▶ [Work request]: Begin at the line containing "text of the example request." in the data below and go on through the line containing "(** Lines 118-121", repeating each line exactly; include both ends and no other line.
+++
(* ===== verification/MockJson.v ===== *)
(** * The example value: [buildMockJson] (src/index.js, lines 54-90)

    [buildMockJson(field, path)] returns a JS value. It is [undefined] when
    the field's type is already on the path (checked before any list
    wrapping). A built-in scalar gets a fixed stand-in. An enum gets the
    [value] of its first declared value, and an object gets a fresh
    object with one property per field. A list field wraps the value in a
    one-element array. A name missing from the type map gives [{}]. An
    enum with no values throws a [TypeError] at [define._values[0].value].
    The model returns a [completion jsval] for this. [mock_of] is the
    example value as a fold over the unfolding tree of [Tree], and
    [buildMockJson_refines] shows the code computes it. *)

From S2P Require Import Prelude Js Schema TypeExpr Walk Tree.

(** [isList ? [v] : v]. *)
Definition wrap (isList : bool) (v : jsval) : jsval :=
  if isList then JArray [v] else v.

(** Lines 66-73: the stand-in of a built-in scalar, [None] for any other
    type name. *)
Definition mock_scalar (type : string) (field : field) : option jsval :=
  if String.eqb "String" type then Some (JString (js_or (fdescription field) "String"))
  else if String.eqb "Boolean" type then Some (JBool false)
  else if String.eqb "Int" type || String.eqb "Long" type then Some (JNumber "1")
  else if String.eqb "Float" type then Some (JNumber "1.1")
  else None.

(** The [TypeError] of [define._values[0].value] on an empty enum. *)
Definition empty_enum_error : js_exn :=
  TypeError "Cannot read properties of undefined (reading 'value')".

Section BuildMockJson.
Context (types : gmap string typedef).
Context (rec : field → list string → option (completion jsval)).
+++
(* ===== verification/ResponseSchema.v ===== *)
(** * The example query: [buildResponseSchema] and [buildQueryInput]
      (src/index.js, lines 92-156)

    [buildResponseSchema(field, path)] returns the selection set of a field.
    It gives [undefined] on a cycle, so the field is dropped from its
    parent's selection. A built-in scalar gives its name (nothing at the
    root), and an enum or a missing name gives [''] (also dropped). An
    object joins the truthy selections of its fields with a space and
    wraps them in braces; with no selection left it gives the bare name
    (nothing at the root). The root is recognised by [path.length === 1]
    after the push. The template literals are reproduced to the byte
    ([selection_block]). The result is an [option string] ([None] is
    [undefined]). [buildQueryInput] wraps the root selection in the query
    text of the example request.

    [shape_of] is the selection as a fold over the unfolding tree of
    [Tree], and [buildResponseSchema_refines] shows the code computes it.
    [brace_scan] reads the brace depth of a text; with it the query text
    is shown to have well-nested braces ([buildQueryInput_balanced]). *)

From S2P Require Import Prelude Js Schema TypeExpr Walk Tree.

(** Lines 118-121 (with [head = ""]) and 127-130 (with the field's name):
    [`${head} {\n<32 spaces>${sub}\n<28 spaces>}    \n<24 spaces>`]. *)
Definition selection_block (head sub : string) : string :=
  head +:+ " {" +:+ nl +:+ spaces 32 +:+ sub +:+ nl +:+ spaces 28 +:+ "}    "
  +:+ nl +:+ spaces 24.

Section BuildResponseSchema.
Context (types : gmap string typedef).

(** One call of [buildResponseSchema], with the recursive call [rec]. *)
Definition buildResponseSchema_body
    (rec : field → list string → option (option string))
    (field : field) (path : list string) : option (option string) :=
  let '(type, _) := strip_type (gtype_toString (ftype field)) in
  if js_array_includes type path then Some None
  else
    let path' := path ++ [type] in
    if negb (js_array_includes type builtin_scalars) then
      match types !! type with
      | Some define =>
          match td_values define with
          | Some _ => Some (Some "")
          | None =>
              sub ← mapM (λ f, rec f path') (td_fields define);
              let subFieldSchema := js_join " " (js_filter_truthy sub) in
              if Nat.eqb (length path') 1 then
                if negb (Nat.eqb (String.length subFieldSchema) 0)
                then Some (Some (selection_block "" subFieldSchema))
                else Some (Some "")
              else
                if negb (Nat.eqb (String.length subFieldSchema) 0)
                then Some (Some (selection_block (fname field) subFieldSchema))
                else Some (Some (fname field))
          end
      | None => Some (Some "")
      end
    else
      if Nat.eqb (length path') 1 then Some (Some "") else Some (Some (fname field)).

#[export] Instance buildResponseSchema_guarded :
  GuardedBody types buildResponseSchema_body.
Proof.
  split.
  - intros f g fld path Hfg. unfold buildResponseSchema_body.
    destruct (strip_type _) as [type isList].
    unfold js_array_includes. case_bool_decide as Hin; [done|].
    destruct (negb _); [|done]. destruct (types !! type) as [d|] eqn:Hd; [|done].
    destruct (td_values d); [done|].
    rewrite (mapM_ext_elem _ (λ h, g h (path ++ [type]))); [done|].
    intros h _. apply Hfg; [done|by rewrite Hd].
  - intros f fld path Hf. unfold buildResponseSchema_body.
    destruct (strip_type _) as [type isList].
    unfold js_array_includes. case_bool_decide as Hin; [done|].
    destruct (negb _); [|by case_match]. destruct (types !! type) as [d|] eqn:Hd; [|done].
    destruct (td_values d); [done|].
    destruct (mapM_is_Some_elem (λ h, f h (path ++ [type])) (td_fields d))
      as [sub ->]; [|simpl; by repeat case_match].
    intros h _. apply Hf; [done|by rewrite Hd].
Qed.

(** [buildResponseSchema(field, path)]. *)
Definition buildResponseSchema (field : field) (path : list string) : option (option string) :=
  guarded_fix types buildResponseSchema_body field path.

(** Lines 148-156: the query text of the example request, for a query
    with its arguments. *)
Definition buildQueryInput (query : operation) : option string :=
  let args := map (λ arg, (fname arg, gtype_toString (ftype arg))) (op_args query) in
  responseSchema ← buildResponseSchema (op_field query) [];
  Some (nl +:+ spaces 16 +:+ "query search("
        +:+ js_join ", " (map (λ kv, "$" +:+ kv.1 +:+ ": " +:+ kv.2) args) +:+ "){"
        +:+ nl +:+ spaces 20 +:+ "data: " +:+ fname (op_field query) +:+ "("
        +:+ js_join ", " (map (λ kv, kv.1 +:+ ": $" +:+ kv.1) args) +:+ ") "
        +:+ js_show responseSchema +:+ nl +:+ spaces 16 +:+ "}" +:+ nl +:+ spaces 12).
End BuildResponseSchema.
+++
▶ [Result]:
    text of the example request.

    [shape_of] is the selection as a fold over the unfolding tree of
    [Tree], and [buildResponseSchema_refines] shows the code computes it.
    [brace_scan] reads the brace depth of a text; with it the query text
    is shown to have well-nested braces ([buildQueryInput_balanced]). *)

From S2P Require Import Prelude Js Schema TypeExpr Walk Tree.

(** Lines 118-121 (with [head = ""]) and 127-130 (with the field's name):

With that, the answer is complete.